_EXCERPTED DATA:_
(** A panel confirmed the first pair, a person rejected the second. *)
Definition waiting_row (hi : string) (u : ruling) : row :=
  mkRow "g1" hi (sameAsEdgeID "g1" hi) fone "{}" u None false (mkQueued 1 0 None None) None 0.
Definition confirmed_row : row :=
  waiting_row "g2" (mkRuling VerdictConfirmed DeterminationLLMPanel adjudicatorName (Some fone) (Some "{}") (Some (now0 + 1000))).
Definition rejected_row : row :=
  waiting_row "g3" (mkRuling VerdictRejected DeterminationHuman "ada" (Some fone) None (Some (now0 + 2000))).
Definition sample_world : world := mkWorld
  {| vd_tenants := {[ acme := false ]}; reviewers := ∅;
     verdicts := {[ (acme, PairKey "g1" "g2") := confirmed_row; (acme, PairKey "g1" "g3") := rejected_row ]} |}
  sample_graphs (now0 + 5000).
Definition sample_config : AdjudicationConfig := mkAdjudicationConfig ["m"] 3 fone 100 fone fzero 3 60000000000 10 1000 10000.
Definition silent : outside_answers :=
  mkAnswers (fun _ => None) (fun _ => Err (mkLlmFailure [] None)) (fun _ => Err Unreachable) (fun _ => Err Unreachable).

Definition one_pass : (AdjudicateResult * result stop unit) * held * world * bool :=
  alone (example_ctx acme) acme silent (Project sample_config 2) None sample_world.

Lemma queue_rows k r :
  row_of acme sample_world k = Some r -> (k = PairKey "g1" "g2" /\ r = confirmed_row) \/ (k = PairKey "g1" "g3" /\ r = rejected_row).
Proof.
  unfold row_of. cbn [w_store sample_world verdicts]. rewrite lookup_insert_Some, lookup_singleton_Some. intros [[[= <-] <-]|[_ [[= <-] <-]]]; auto.
Qed.

Abbreviation sample_edge := (edge_at (tenant_graph acme sample_world)).

Lemma sample_edges e :
  e ∈ g_edges (tenant_graph acme sample_world) -> exists hi, (hi = "g2" \/ hi = "g3") /\ edge_id e = sameAsEdgeID "g1" hi /\ between (tenant_graph acme sample_world) "g1" hi e.
Proof.
  assert (g_edges (tenant_graph acme sample_world) = [sample_edge 0; sample_edge 1]) as -> by (vm_compute; reflexivity).
  intros [->|[->|[]%not_elem_of_nil]%elem_of_cons]%elem_of_cons; [exists "g2"|exists "g3"]; (split; [by auto|split; [vm_compute; reflexivity|]]);
    (split; [vm_compute; reflexivity|split; vm_compute; reflexivity]).
Qed.

Lemma sample_linked hi : hi = "g2" \/ hi = "g3" -> linked (tenant_graph acme sample_world) "g1" hi.
Proof.
  assert (forall i, (i < 2)%nat -> sample_edge i ∈ g_edges (tenant_graph acme sample_world)) as Hin.
  { intros i Hi. apply list_elem_of_lookup. exists i. destruct i as [|[|i]]; [vm_compute; reflexivity..|lia]. }
  assert (forall i hi, (i < 2)%nat -> edge_id (sample_edge i) = sameAsEdgeID "g1" hi -> linked (tenant_graph acme sample_world) "g1" hi) as Hl.
  { intros i hi' Hi Hid. destruct (sample_edges _ (Hin i Hi)) as (hi2 & _ & Hid2 & Hb). rewrite Hid in Hid2. apply sameAsEdgeID_inj in Hid2 as [_ ->].
    exists (sample_edge i). split; [by apply Hin|by split]. }
  intros [->| ->]; [apply (Hl 0%nat)|apply (Hl 1%nat)]; [lia|vm_compute; reflexivity|lia|vm_compute; reflexivity].
Qed.

Lemma queue_good : good acme sample_world.
Proof.
  split.
  - intros k r [[-> ->]|[-> ->]]%queue_rows; (split; [split|reflexivity|reflexivity|by intros t [= <-]]); try done; try (by intros [? [=]]).
    + apply ok_panel. by left.
    + by apply ok_human.
  - intros k r [[_ ->]|[_ ->]]%queue_rows; apply sample_linked; [by left|by right].
  - intros g Hg. assert (client_wf sample_graphs) as Hw by (apply reachable_wf, reachable_foldl, reach_new).
    assert (tenant_graph acme sample_world = g) as Hg' by (unfold tenant_graph, graph_of; by rewrite Hg). pose proof sample_edges as He. rewrite Hg' in He.
    split; [by apply (Hw acme g)| |].
    + intros e (hi & _ & -> & _)%He _. discriminate.
    + intros e id label s t (hi & _ & Hid & Hb)%He <- Hpl. rewrite Hid in Hpl.
      destruct (places_inj _ _ _ _ _ _ _ (pl_same_as "g1" hi) Hpl) as (-> & -> & ->). done.
Qed.

Lemma sample_agree : applied_agree acme sample_world.
Proof. intros k r [[-> ->]|[-> ->]]%queue_rows Hap; discriminate Hap. Qed.

Lemma graph_follows_verdicts_witness : exists r,
  row_of acme one_pass.1.2 (PairKey "g1" "g2") = Some r /\ applied r = true /\ agrees (tenant_graph acme one_pass.1.2) r.
Proof.
  destruct (row_of acme one_pass.1.2 (PairKey "g1" "g2")) as [r|] eqn:Hr; [|exfalso; vm_compute in Hr; discriminate Hr].
  assert (applied r = true) as Hap by (vm_compute in Hr; injection Hr as <-; reflexivity).
  exists r. split; [reflexivity|]. split; [exact Hap|].
  refine (proj1 (graph_follows_verdicts (example_ctx acme) acme sample_world _ one_pass.1.2 queue_good sample_agree _) _ _ Hr Hap).
  apply (alone_pass (example_ctx acme) acme silent RunEnded (Project sample_config 2)); [constructor|vm_compute; reflexivity].
Defined.

(** ** A reconciliation *)

Definition artifact (id name : string) : op :=
  OpCreateNode acme (mkNode id artifactLabel {[ "name" := AString name; "type" := AString "policy" ]} now0 None "" "").
Definition demands (art : string) : op :=
  OpCreateEdge acme "ac-1" art (mkEdge ("d-" +:+ art) demandsLabel ∅ now0 None "" "" fone "").

(** A control that demands two artifacts. *)
Definition demand_ops : list op :=
  [OpCreateGraph acme; OpCreateNode acme (mkNode "ac-1" controlLabel ∅ now0 None "" ""); artifact "a1" "access control policy";
   artifact "a2" "access control policy statement"; demands "a1"; demands "a2"].
Definition demand_world : world :=
  mkWorld {| vd_tenants := {[ acme := false ]}; reviewers := ∅; verdicts := ∅ |} (foldl exec New demand_ops) (now0 + 5000).
Definition sample_options : ReconcileOptions := mkReconcileOptions false 100 10 (now0 + 5000).
Definition one_reconciliation : (ReconcileResult * result reconcile_stop unit) * held * world * bool :=
  alone (example_ctx acme) acme silent (Reconcile sample_options) None demand_world.

Lemma demand_good : good acme demand_world.
Proof.
  split.
  - intros k r Hr. unfold row_of in Hr. cbn in Hr. by rewrite lookup_empty in Hr.
  - intros k r Hr. unfold row_of in Hr. cbn in Hr. by rewrite lookup_empty in Hr.
  - intros g Hg. assert (client_wf (w_graphs demand_world)) as Hw by (apply reachable_wf, reachable_foldl, reach_new).
    assert (forall e, e ∈ g_edges g -> me_label e = demandsLabel /\ exists x, edge_id e = String "d" (String "-" x)) as He.
    { vm_compute in Hg. injection Hg as <-. apply Forall_forall. repeat constructor; eexists; vm_compute; reflexivity. }
    split; [by apply (Hw acme g)| |].
    + intros e [-> _]%He. discriminate.
    + intros e id label s t [_ [x Hx]]%He Hid Hpl. rewrite Hx in Hid. by destruct Hpl.
Qed.

Lemma reconciliation_completes_witness :
  NewMatches one_reconciliation.1.1.1.1 = 1 /\
  exists g, extends (tenant_graph acme demand_world) g /\ extends g (tenant_graph acme one_reconciliation.1.2) /\ reconciled acme g one_reconciliation.1.2.
Proof.
  split; [vm_compute; reflexivity|].
  assert (one_reconciliation.1.1.1 = (one_reconciliation.1.1.1.1, Ok tt)) as Hend by (vm_compute; reflexivity).
  refine (reconciliation_completes (example_ctx acme) acme demand_world [] demand_world sample_options _ one_reconciliation.1.2 _ _ demand_good
    (rtc_refl _ _) (alone_thread (T := anytime) (example_ctx acme) acme silent (ReconcileEnded sample_options) (Reconcile sample_options) demand_world _)
    (f_equal (fun a => Some (mkThread (Ret (ReconcileEnded sample_options a)) one_reconciliation.1.1.2)) Hend) eq_refl); vm_compute; reflexivity.
Defined.

(** ** An event of the artifacts analyzer, and a catalog *)

Definition member (key : string) (value : list ascii) : list ascii := quoted key ++ bytes_of ":" ++ value.
Definition object (members : list (list ascii)) : list ascii := bytes_of "{" ++ commas members ++ bytes_of "}".
Definition array (elements : list (list ascii)) : list ascii := bytes_of "[" ++ commas elements ++ bytes_of "]".

(** The artifacts the control demands, as the analyzer found them: one is of a
    kind of its own. *)
Definition found (name type : string) : list ascii := object [member "name" (quoted name); member "type" (quoted type)].
Definition found_artifacts : string :=
  string_of (array [object [member "control_id" (quoted "ac-1"); member "artifacts" (array [found "access log" "log"; found "access policy" "policy"])]]).
Definition artifacts_event : Message :=
  mkMsg "crosscodex.pipeline.acme-corp.job-1.artifacts.completed"
    (string_of (object [member "analyzer" (quoted "artifacts"); member "job_id" (quoted "job-1")])) ∅ "".
Definition helpful : outside_answers :=
  mkAnswers (rendered silent) (completed silent)
    (fun ref => if bool_decide (ref_URI ref = "pg://results/job-1/artifacts") then Ok found_artifacts else Err Unreachable)
    (fun id => if bool_decide (id = "cat") then Ok [mkCatalogControl "cat/ac-2" "cat" "ac-2" "Accounts" "Manage accounts." "control" "";
                                                   mkCatalogControl "cat/ac-2.1" "cat" "ac-2.1" "Automation" "Automate it." "control" "ac-2"]
               else Err Unreachable).
Definition one_event : event_end * held * world * bool :=
  alone (example_ctx acme) acme helpful (handleEvent {[ "pg" ]} Background artifacts_event) None demand_world.

Lemma events_materialize_witness :
  length (g_edges (tenant_graph acme one_event.1.2)) = 6%nat /\ materialized acme demand_world "artifacts" "job-1" found_artifacts one_event.1.2.
Proof.
  split; [vm_compute; reflexivity|].
  assert (one_event.1.1.1 = EventMaterialized "artifacts" "job-1" found_artifacts) as Hend by (vm_compute; reflexivity).
  refine (events_materialize (example_ctx acme) acme demand_world [] demand_world {[ "pg" ]} Background artifacts_event _ one_event.1.2 _ _ _ _ demand_good
    (rtc_refl _ _) _ (alone_thread (T := anytime) (example_ctx acme) acme helpful EventEnded (handleEvent {[ "pg" ]} Background artifacts_event) demand_world _)
    (f_equal (fun a => Some (mkThread (Ret (EventEnded a)) one_event.1.1.2)) Hend)); vm_compute; reflexivity.
Defined.

Definition catalog_event : Message := mkMsg "crosscodex.catalog.acme-corp.cat.parsed" "{}" ∅ "".
Definition one_projection : catalog_end * held * world * bool :=
  alone (example_ctx acme) acme helpful (handleCatalogEvent Background catalog_event) None demand_world.

Definition listed_controls : list CatalogControl := default [] (match listed helpful "cat" with Ok cs => Some cs | Err _ => None end).

Lemma catalog_projection_completes_witness :
  cc_ControlID <$> listed_controls = ["cat/ac-2"; "cat/ac-2.1"] /\
  (listed_controls <> [] /\ catalog_left acme demand_world listed_controls one_projection.1.2).
Proof.
  split; [vm_compute; reflexivity|].
  assert (one_projection.1.1.1 = CatalogProjected listed_controls) as Hend by (vm_compute; reflexivity).
  refine (catalog_projection_completes (example_ctx acme) acme demand_world [] demand_world Background catalog_event "cat" _ one_projection.1.2 _ _ demand_good
    (rtc_refl _ _) _ (alone_thread (T := anytime) (example_ctx acme) acme helpful CatalogEnded (handleCatalogEvent Background catalog_event) demand_world _)
    (f_equal (fun a => Some (mkThread (Ret (CatalogEnded a)) one_projection.1.1.2)) Hend)); vm_compute; reflexivity.
Defined.

(** ** A projection that outlives its claim *)

(** What happens next: a pass starts, a call of a thread works at once, someone
    else writes to the store, or time passes. *)
Inductive move := MoveStart (p : prog ending) | MoveCall (i : nat) | MoveWrite (ctx' : context) (o : store_op) | MoveTime (d : nat).

(** One move, of calls that work. *)
Definition plays (m : move) (s : list thread * world) : list thread * world :=
  let '(ths, w) := s in
  match m with
  | MoveStart p => (ths ++ [mkThread p None], w)
  | MoveCall i =>
      match ths !! i with
      | Some (mkThread (Do c k) h) =>
          let '(x, w') := respond (example_ctx acme) acme silent w c in (<[i := mkThread (k x) (held_after c x h)]> ths, w')
      | _ => s
      end
  | MoveWrite ctx' o => (ths, with_store w (apply_store ctx' o (w_store w)))
  | MoveTime d => (ths, mkWorld (w_store w) (w_graphs w) (w_clock w + Z.of_nat d * 1000000000))
  end.

Definition fair (m : move) : Prop :=
  match m with MoveStart p => pass acme p | MoveWrite _ o => outside_op o | _ => True end.

Lemma plays_steps ms s : Forall fair ms -> rtc (step (T := anytime) (example_ctx acme) acme) s (foldl (fun s m => plays m s) s ms).
Proof.
  intros Hms. revert s. induction Hms as [|m ms Hm _ IH]; intros s; cbn [foldl]; [done|]. etrans; [|apply IH]. destruct s as [ths w].
  destruct m as [p|i|ctx' o|d]; cbn [plays] in *.
  - by apply rtc_once, step_start.
  - destruct (ths !! i) as [[[a|X c k] h]|] eqn:Hi; [done| |done]. pose proof (respond_answers (example_ctx acme) acme silent w X c) as Hans.
    destruct (respond _ _ _ w c) as [x w']. apply rtc_once. eapply step_call; [exact Hi|exact Hans|by intros []].
  - by apply rtc_once, step_store.
  - apply rtc_once, step_tick. lia.
Qed.

(** Ada may decide pairs. *)
Definition reviewed_world : world :=
  mkWorld {| vd_tenants := vd_tenants (w_store sample_world); reviewers := {[ (acme, VerdictSample.ada) := mkReviewer false None false ]};
             verdicts := verdicts (w_store sample_world) |} sample_graphs (w_clock sample_world).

_WORK INSTRUCTION:_
If a line above holds the string "analyzer", return it as it stands.

_EXPECTED ANSWER:_
(** ** An event of the artifacts analyzer, and a catalog *)
(** The artifacts the control demands, as the analyzer found them: one is of a
    (string_of (object [member "analyzer" (quoted "artifacts"); member "job_id" (quoted "job-1")])) ∅ "".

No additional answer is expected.